**Records contained in a dataset**.
::::::

(** The pass of the idle loop: a switch when one was asked for. *)
Lemma idle_cycle_run {E} L k : kernel_inv k -> exists r k', run_idle_cycle (E:=E) L k = (Ok r, k') /\ kernel_inv k' /\ NEED_RESCHEDULE k' = false /\
  (if NEED_RESCHEDULE k then exists r' s', context_switch_pair (E:=E) L (SCHEDULER k) = (Ok r', s') /\ SCHEDULER k' = s' /\ r = (fun '(c, n, _) => (c, n)) <$> r'
   else SCHEDULER k' = SCHEDULER k /\ r = None).
Proof.
  intros (Hinv & Ha & Hr). unfold run_idle_cycle. rewrite (bind_run _ _ k (NEED_RESCHEDULE k) k) by done. rewrite modify_run. destruct (NEED_RESCHEDULE k); [|by eexists _, _].
  destruct (switch_run (E:=E) L (SCHEDULER k) Hinv) as (r & s' & Hrun & Hs' & _). set (k1 := set_field NEED_RESCHEDULE false k).
  rewrite (bind_run _ _ k1 r _ (on_sched_run _ k1 _ _ Hrun)).
  eexists _, _. split; [done|]. split; [done|]. split; [done|]. by exists r, s'.
Qed.

Lemma set_fds_inv table s : sched_inv s -> exists s', set_fd_table (E:=unit) table s = (Ok tt, s') /\ sched_inv s'.
Proof.
  intros Hinv. unfold set_fd_table, gets, bind. destruct (current_slot s) as [c|] eqn:Hcur; [|by exists s].
  destruct (current_thread_some s c Hinv Hcur) as [t Ht]. rewrite (set_thread_run s c t _ Ht). eexists. split; [done|].
  pose proof Hinv as (Hok & Hi & Hr & Hcb & Hle & Hcomp). split; [by apply (alter_ok s _ (set_field fd_table table) c t)|].
  split; [exact Hi|]. split; [|split; [exact Hcb|split; [exact Hle|by apply (compact_alter _ _ _ c t)]]].
  cbn. intros slot u Hu Hur. destruct (alter_cases _ _ _ _ _ _ Ht Hu) as [[-> ->]|[_ ?]]; [by apply (Hr c t)|by eapply Hr].
Qed.

Lemma resume_ptr_run {E} L s : sched_inv s -> exists r v, current_context_ptr_for_resume (E:=E) L s = (Ok r, set_field tss_rsp0 v s).
Proof.
  intros Hinv. unfold current_context_ptr_for_resume, gets, bind at 1. pose proof Hinv as (_ & -> & _). cbn [negb]. unfold bind at 1.
  destruct (current_slot s) as [c|] eqn:Hcur; [|exists None, (tss_rsp0 s); by destruct s].
  destruct (current_thread_some s c Hinv Hcur) as [t Ht]. destruct (prepare_resume_run (E:=E) L s c t Ht) as (v & Hv).
  exists (Some c), v. unfold bind. by rewrite Hv.
Qed.

Lemma run_op_inv L k op : kernel_inv k -> op_allowed (SCHEDULER k) op -> exists k', run_op L op k = Some k' /\ kernel_inv k'.
Proof.
  intros Hk Hop. pose proof (proj1 Hk) as Hinv. set (s := SCHEDULER k) in *.
  assert (Hdone : forall E A (m : S_ E A) o s', m s = (o, s') -> after (o, s') = Some s' -> sched_inv s' -> exists k', after (on_sched m k) = Some k' /\ kernel_inv k').
  { intros E A m o s' Hrun Hok Hs'. destruct (after_sched m k o s' Hk Hrun Hok Hs') as (k' & ? & ? & _). by exists k'. }
  destruct op; cbn [run_op].
  - destruct (tick_quiet (E:=unit) k Hk) as (r & k' & _ & -> & Hk' & _). by exists k'.
  - destruct (request_quiet (E:=unit) k Hk) as (k' & -> & Hk' & _). by exists k'.
  - destruct (idle_cycle_run (E:=unit) L k Hk) as (r & k' & -> & Hk' & _). by exists k'.
  - destruct (yield_run (E:=unit) L saved_rsp s Hinv) as (r & s' & Hrun & Hs' & _). by eapply Hdone.
  - destruct (exit_run (E:=unit) status s Hinv) as (r & s' & Hrun & Hs' & _). by eapply Hdone.
  - destruct (fork_run new_cr3 s Hinv Hop) as (r & s' & Hrun & Hs' & Hr). eapply Hdone; [done|by destruct r|done].
  - destruct (block_run (E:=unit) s Hinv) as (s' & Hrun & Hs' & _). by eapply Hdone.
  - destruct (resume_ptr_run (E:=unit) L s Hinv) as (r & v & Hrun). by eapply Hdone.
  - destruct (unblock_run pid tid result s Hinv) as (r & s' & Hrun & Hs' & Hr). eapply Hdone; [done|by destruct r|done].
  - destruct (create_user_run L entry stack page_table s Hinv) as (r & s' & Hrun & Hs' & Hr). eapply Hdone; [done|by destruct r|done].
  - pose proof (reap_run parent target s Hinv) as Hr. cbn in Hop. destruct (reap_slot s parent target) as [i|].
    + destruct Hr as (t & Ht & _ & Hs & Hrun). eapply Hdone; [done|done|]. apply (reap_inv s i t); try done. by apply Hop.
    + by eapply Hdone.
  - destruct (set_fds_inv table s Hinv) as (s' & Hrun & Hs'). by eapply Hdone.
  - by eapply Hdone.
  - eapply (Hdone _ _ (trigger_hps_bridge thread_id is_gpu) (Ok tt) (if hps_hook s then _ else _)); [|done|].
    + unfold trigger_hps_bridge, bind, gets. by destruct (hps_hook s).
    + by destruct (hps_hook s).
Qed.

(** ** The boot sequence *)
Lemma initialize_ok L kernel_cr3 s : fst (initialize_bootstrap_threads L kernel_cr3 s) = Ok tt.
Proof. destruct s, L. vm_compute. reflexivity. Qed.

Lemma first_tick_split L kernel_cr3 s si : initialize_bootstrap_threads L kernel_cr3 s = (Ok tt, si) ->
  first_tick L kernel_cr3 s = on_timer_tick si.
Proof. intros H. unfold first_tick, bind. rewrite H. reflexivity. Qed.

(** The boot thread is the first of the table, the idle thread the second. *)
Definition boot_named (s : Scheduler) : Prop := exists rest n, roster s = ((1, RBootstrap, 0) :: (2, RIdle, 0) :: rest, S (S n), 1, 2).

Lemma first_tick_named L kernel_cr3 s : boot_named (snd (first_tick L kernel_cr3 s)).
Proof. exists (replicate 6 (0, RNone, 0)), 0%nat. destruct s, L. vm_compute. reflexivity. Qed.

Lemma first_tick_flat L kernel_cr3 s : flat (snd (first_tick L kernel_cr3 s)).
Proof.
  destruct (first_tick_fields L kernel_cr3 s) as (_ & _ & Hp & _). unfold flat. rewrite Forall_lookup. intros i t Ht.
  pose proof (f_equal (lookup i) Hp) as Hi. rewrite list_lookup_fmap, Ht in Hi. symmetry in Hi. by apply lookup_replicate in Hi as [-> _].
Qed.

Lemma boot_step L kernel_cr3 s : exists si d s1, initialize_bootstrap_threads L kernel_cr3 s = (Ok tt, si) /\
  on_timer_tick si = ((Ok d : outcome SchedulerError _), s1) /\ sched_inv s1 /\ boot_named s1 /\ flat s1.
Proof.
  pose proof (first_tick_flat L kernel_cr3 s) as Hflat.   pose proof (first_tick_named L kernel_cr3 s) as Hnamed. pose proof (initialize_ok L kernel_cr3 s) as Hinit. pose proof (first_tick_inv L kernel_cr3 s) as Hboot.
  destruct (first_tick_fields L kernel_cr3 s) as ((d & Hd) & _).
  destruct (initialize_bootstrap_threads L kernel_cr3 s) as [ri si] eqn:Hrun. cbn [fst] in Hinit. subst ri.
  rewrite (first_tick_split L kernel_cr3 s si Hrun) in Hboot, Hd, Hnamed, Hflat.
  destruct (on_timer_tick si) as [rt s1] eqn:Htick. cbn [fst snd] in *. rewrite Hd in Htick. by exists si, d, s1.
Qed.

Lemma interrupt_run {E} k s' r : BOOTSTRAP_ACTIVE k = true -> on_timer_tick (E:=E) (SCHEDULER k) = (Ok r, s') ->
  exists k', on_timer_interrupt (E:=E) k = (Ok tt, k') /\ SCHEDULER k' = s' /\ BOOTSTRAP_ACTIVE k' = true /\
    SCHEDULER_TICKS k' = wrap_add U64 (SCHEDULER_TICKS k) 1.
Proof.
  intros Ha Hrun. unfold on_timer_interrupt. rewrite (bind_run _ _ k (BOOTSTRAP_ACTIVE k) k) by done.
  rewrite (bind_run _ _ k (SCHEDULER_READY k) k) by done. rewrite Ha. cbn [negb andb]. rewrite modify_run.
  set (k1 := upd SCHEDULER_TICKS _ k). assert (Hs1 : SCHEDULER k1 = SCHEDULER k) by done. rewrite <- Hs1 in Hrun.
  rewrite (bind_run _ _ k1 r _ (on_sched_run _ _ _ _ Hrun)). by eexists.
Qed.

Lemma interrupts_run {E} n : forall k, BOOTSTRAP_ACTIVE k = true -> sched_inv (SCHEDULER k) -> 0 <= SCHEDULER_TICKS k -> SCHEDULER_TICKS k + Z.of_nat n < U64 ->
  exists k', Nat.iter n (fun m => do! on_timer_interrupt (E:=E) in m) (ret tt) k = (Ok tt, k') /\ sched_inv (SCHEDULER k') /\ roster (SCHEDULER k') = roster (SCHEDULER k) /\
    SCHEDULER_TICKS k' = SCHEDULER_TICKS k + Z.of_nat n.
Proof.
  induction n as [|n IH]; intros k Ha Hinv Hpos Hlt; [exists k; do 3 (split; [done|]); lia|].
  destruct (tick_run (E:=E) (SCHEDULER k) Hinv) as (r & s' & Hrun & Hs' & _). pose proof (roster_run _ _ _ _ (fun x => pres_tick) Hrun) as Hro. destruct (interrupt_run k s' r Ha Hrun) as (k1 & Hint & Hs1 & Ha1 & Ht1).
  unfold wrap_add in Ht1. rewrite Z.mod_small in Ht1 by lia.
  destruct (IH k1 Ha1 ltac:(by rewrite Hs1) ltac:(lia) ltac:(lia)) as (k' & Hrun' & Hinv' & Hro' & Ht'). exists k'.
  split; [rewrite Nat.iter_succ; by rewrite (bind_run _ _ k tt k1 Hint)|]. split; [done|]. split; [by rewrite Hro', Hs1|]. lia.
Qed.

Lemma stats_run {E} s ticks : sched_inv s -> exists st, sched_stats (E:=E) ticks s = (Ok st, s).
Proof.
  intros Hinv. unfold sched_stats, current_thread, gets, bind. destruct (current_slot s) as [c|] eqn:Hc; [|by eexists].
  destruct (current_thread_some s c Hinv Hc) as [t Ht]. rewrite (get_thread_run s c t Ht). by eexists.
Qed.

::::::

**WHAT YOU SHOULD DO**.
Where the string "negb" appears in a line of the entries above, return that line.

**SOLUTION FOR THIS PROBLEM**.
  intros Hinv. unfold current_context_ptr_for_resume, gets, bind at 1. pose proof Hinv as (_ & -> & _). cbn [negb]. unfold bind at 1.
  rewrite (bind_run _ _ k (SCHEDULER_READY k) k) by done. rewrite Ha. cbn [negb andb]. rewrite modify_run.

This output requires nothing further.